According to data from STR, the U.S. hotel
industry reported mixed results in the three key performance
metrics in February 2017.
In a year-on-year comparison with February
2016 occupancy dropped 0.5% to 61.2%, ADR grew by 1.7% to
US$123.24 and RevPAR increased 1.2% to US$75.37.
“The 1.2% increase in RevPAR was the lowest for
the industry since the last time we had a RevPAR decrease way back
in February of 2010,” said Jan Freitag, STR’s senior VP of lodging
insights. “That was due mainly to the lowest ADR increase since
October 2010. Occupancy performance fell in line with expectations
as supply growth outpaced demand, but that supply growth also
looks to be placing added pressure on hotelier pricing power.”
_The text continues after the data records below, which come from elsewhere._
(* ===== verification/RelayFacts.v ===== *)
(** A client and a relay joined by a transport that delivers: single requests, the set
    difference, pulling and pushing. *)
From Stdlib Require Import String.
From S2P Require FlatFile FlatFileFacts BluetoothFacts.
From S2P Require Import Prelude Codec Block Store Bloom Text Net Relay.

(** ** The text in bodies is ASCII *)

Lemma hex_digit_ascii v : u8 (hex_digit v) < 128.
Proof.
  unfold hex_digit. pose proof (Z.mod_pos_bound v 16 ltac:(lia)) as Hv.
  assert (forallb (fun c => u8 c <? 128) hex_digits = true) as Hd by (vm_compute; reflexivity).
  rewrite forallb_forall in Hd. apply Z.ltb_lt, Hd, nth_In. change (length hex_digits) with 16%nat. lia.
Qed.

Lemma hex_encode_ascii l : ascii_text (hex_encode l).
Proof. induction l as [|b l IH]; cbn [hex_encode]; repeat constructor; auto using hex_digit_ascii. Qed.

Lemma b64_char_ascii v : u8 (b64_char StdEncoding v) < 128.
Proof.
  unfold b64_char. pose proof (Z.mod_pos_bound v 64 ltac:(lia)) as Hv.
  assert (forallb (fun c => u8 c <? 128) (enc_alphabet StdEncoding) = true) as Hd by (vm_compute; reflexivity).
  rewrite forallb_forall in Hd. apply Z.ltb_lt, Hd, nth_In. change (length (enc_alphabet StdEncoding)) with 64%nat. lia.
Qed.
(* ===== verification/Peers.v ===== *)
(** The peers of a node and of a relay ([cmd/snk/main.go]): the tracker with its backoff,
    the file it survives restarts in, the synchronisation with one peer, the rounds, and
    the helpers that read peers and sizes from the command line. *)
From Stdlib Require Import String.
From S2P Require Import Prelude Codec Block Store Bloom Text Net GeoIP Relay.

(** ** Text *)

Definition comma : byte := x2c.
Definition slash : byte := x2f.

Definition splitPeers (s : bytes) : list bytes :=
  omap (fun p => let p := TrimSpace p in if bool_decide (p <> []) then Some p else None) (Split s comma).

(** *** [parseBytes] *)

Definition cannot_parse : error := ErrText "cannot parse".

(** The leading digits of a text. *)
Fixpoint leading_digits (s : bytes) : list Z :=
  match s with
  | [] => []
  | c :: s' => match digit c with Some d => d :: leading_digits s' | None => [] end
  end.

Definition digits_value (ds : list Z) : Z := foldl (fun v d => v * 10 + d) 0 ds.

(** [fmt.Sscanf] with ["%d"] into an [int64], on a text without leading space: a sign,
    digits, and anything after them. *)
Definition Sscanf_d (s : bytes) : result Z :=
  let '(neg, s) := match s with
                   | c :: s' => if bool_decide (c = x2d) then (true, s')
                                else if bool_decide (c = x2b) then (false, s') else (false, s)
                   | [] => (false, s)
                   end in
  match leading_digits s with
  | [] => Err cannot_parse
  | ds =>
      let v := if neg : bool then - digits_value ds else digits_value ds in
      if (- 2 ^ 63 <=? v) && (v <? 2 ^ 63) then Ok v else Err cannot_parse
  end.

Definition suffixes : list (bytes * Z) :=
  [(bs "TB", 2 ^ 40); (bs "GB", 2 ^ 30); (bs "MB", 2 ^ 20); (bs "KB", 2 ^ 10)].

(** The loop over the suffixes. *)
Fixpoint parse_suffix (s upper : bytes) (l : list (bytes * Z)) : option (result Z) :=
  match l with
  | [] => None
  | (suffix, mult) :: l' =>
      if HasSuffix upper suffix then
        let numStr := TrimSpace (take (length s - length suffix) s) in
        Some (match Sscanf_d numStr with Err _ => Err cannot_parse | Ok n => Ok (to_s64 (n * mult)) end)
      else parse_suffix s upper l'
  end.

Definition parseBytes `{UnicodeUpper} (s : bytes) : result Z :=
  let s := TrimSpace s in
  if bool_decide (s = []) || bool_decide (s = bs "0") then Ok 0
  else
    match parse_suffix s (ToUpper s) suffixes with
    | Some r => r
    | None => Sscanf_d s
    end.

(** ** URLs of peers *)

Definition http_prefix : bytes := bs "http://".
Definition https_prefix : bytes := bs "https://".

Definition peerURL `{UrlParse} (hostport : bytes) : bytes :=
  let full :=
    if HasPrefix hostport http_prefix || HasPrefix hostport https_prefix then
      match url_Parse hostport with
      | Ok u => bool_decide (url_Host u <> [])
      | Err _ => false
      end
    else false in
  if full then TrimRight hostport slash
  else
    let port := match SplitHostPort hostport with Ok (_, p) => p | Err _ => [] end in
    if bool_decide (port = bs "443") then https_prefix ++ hostport else http_prefix ++ hostport.

Definition isPublicURL `{UrlParse} (rawURL : bytes) : bool :=
  match url_Parse rawURL with
  | Err _ => false
  | Ok u =>
      match ParseIP (Hostname u) with
      | None => true
      | Some ip => negb (IsPrivate ip) && negb (IsLoopback ip) && negb (IsLinkLocalUnicast ip)
      end
  end.

(** ** The tracker *)

Definition maxPeers : nat := 200.
Definition maxBackoffRounds : Z := 64.

Record peerState := { skipRounds : Z; failures : Z; pullSince : Z; pushSince : Z }.
Definition new_peer : peerState := {| skipRounds := 0; failures := 0; pullSince := time_zero; pushSince := time_zero |}.

(** [started] says whether [run] has set the context that [SyncNow] uses. *)
Record peerTracker := {
  known : gmap bytes peerState;
  advertiseURL : bytes;
  peersFile : bytes;
  started : bool;
}.

Definition newPeerTracker : peerTracker :=
  {| known := ∅; advertiseURL := []; peersFile := []; started := false |}.

Definition with_known (pt : peerTracker) (m : gmap bytes peerState) : peerTracker :=
  {| known := m; advertiseURL := advertiseURL pt; peersFile := peersFile pt; started := started pt |}.

Definition addPeer (u : bytes) (pt : peerTracker) : peerTracker * bool :=
  if bool_decide (advertiseURL pt <> []) && bool_decide (u = advertiseURL pt) then (pt, false)
  else
    match known pt !! u with
    | None => if (size (known pt) <? maxPeers)%nat then (with_known pt (<[u := new_peer]> (known pt)), true) else (pt, false)
    | Some _ => (pt, false)
    end.

(** [1 << n] on an [int]: a shift by a negative count panics. *)
Definition shift_one (n : Z) : option Z :=
  if n <? 0 then None else Some (if 64 <=? n then 0 else to_s64 (2 ^ n)).

(** A peer after a pull that failed, and after one that did not. *)
Definition pull_failed (st : peerState) : option peerState :=
  let f := to_s64 (failures st + 1) in
  match shift_one f with
  | None => None
  | Some rounds =>
      let rounds := if maxBackoffRounds <? rounds then maxBackoffRounds else rounds in
      Some {| skipRounds := rounds; failures := f; pullSince := pullSince st; pushSince := pushSince st |}
  end.

Definition pull_succeeded (pullStart : Z) (st : peerState) : peerState :=
  {| skipRounds := 0; failures := 0; pullSince := pullStart; pushSince := pushSince st |}.

Definition push_succeeded (pushStart : Z) (st : peerState) : peerState :=
  {| skipRounds := skipRounds st; failures := failures st; pullSince := pullSince st; pushSince := pushStart |}.

(** The critical sections of [syncOne]. *)
Definition record_pull (u : bytes) (err : option error) (pullStart : Z) (pt : peerTracker) : option peerTracker :=
  match known pt !! u with
  | None => Some pt
  | Some st =>
      match err with
      | Some _ => (fun st => with_known pt (<[u := st]> (known pt))) <$> pull_failed st
      | None => Some (with_known pt (<[u := pull_succeeded pullStart st]> (known pt)))
      end
  end.

Definition record_push (u : bytes) (pushStart : Z) (pt : peerTracker) : peerTracker :=
  match known pt !! u with
  | None => pt
  | Some st => with_known pt (<[u := push_succeeded pushStart st]> (known pt))
  end.

(** The peers that are gossiped.  The order of a map's iteration, here and below, is an
    argument: a list of the keys. *)
Definition nonPenalizedPeers `{UrlParse} (order : list bytes) (pt : peerTracker) : list bytes :=
  filter (fun u => match known pt !! u with
                   | Some st => bool_decide (skipRounds st = 0) && isPublicURL u
                   | None => false
                   end = true) order.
Among the Top 25 Markets, Super Bowl LI host,
Houston, Texas, experienced the largest year-on-year increase in
RevPAR (+18.2% to US$91.14). That growth was driven by a 20.8%
rise in ADR to US$135.52 as occupancy for the month dipped 2.2% to
67.2%.
Seattle, Washington (+10.9% to US$99.42), saw
the month’s second-largest lift in RevPAR.
Norfolk/Virginia Beach, Virginia, recorded the
largest increase in occupancy (+7.8% to 50.5%) and the only other
double-digit rise in RevPAR (+10.8% to US$39.14).
Aside from Houston, no other market posted a
double-digit increase in ADR.
Miami/Hialeah, Florida, reported the steepest
declines in ADR (-6.9% to US$231.98) and RevPAR (-7.4% to
US$193.78). The market’s occupancy (-0.6% to 83.5%) was nearly
flat.
Denver, Colorado, saw the largest decrease in
occupancy (-5.8% to 62.4%).
“The top markets (RevPAR: +0.8%) underperformed
the rest of the country (RevPAR: +1.2%) even with higher rate
growth,” Freitag said. “The difference mostly lies with
significantly higher supply growth in the larger markets and
subsequent larger occupancy declines. Markets like Miami and
Denver are perfect examples of that.”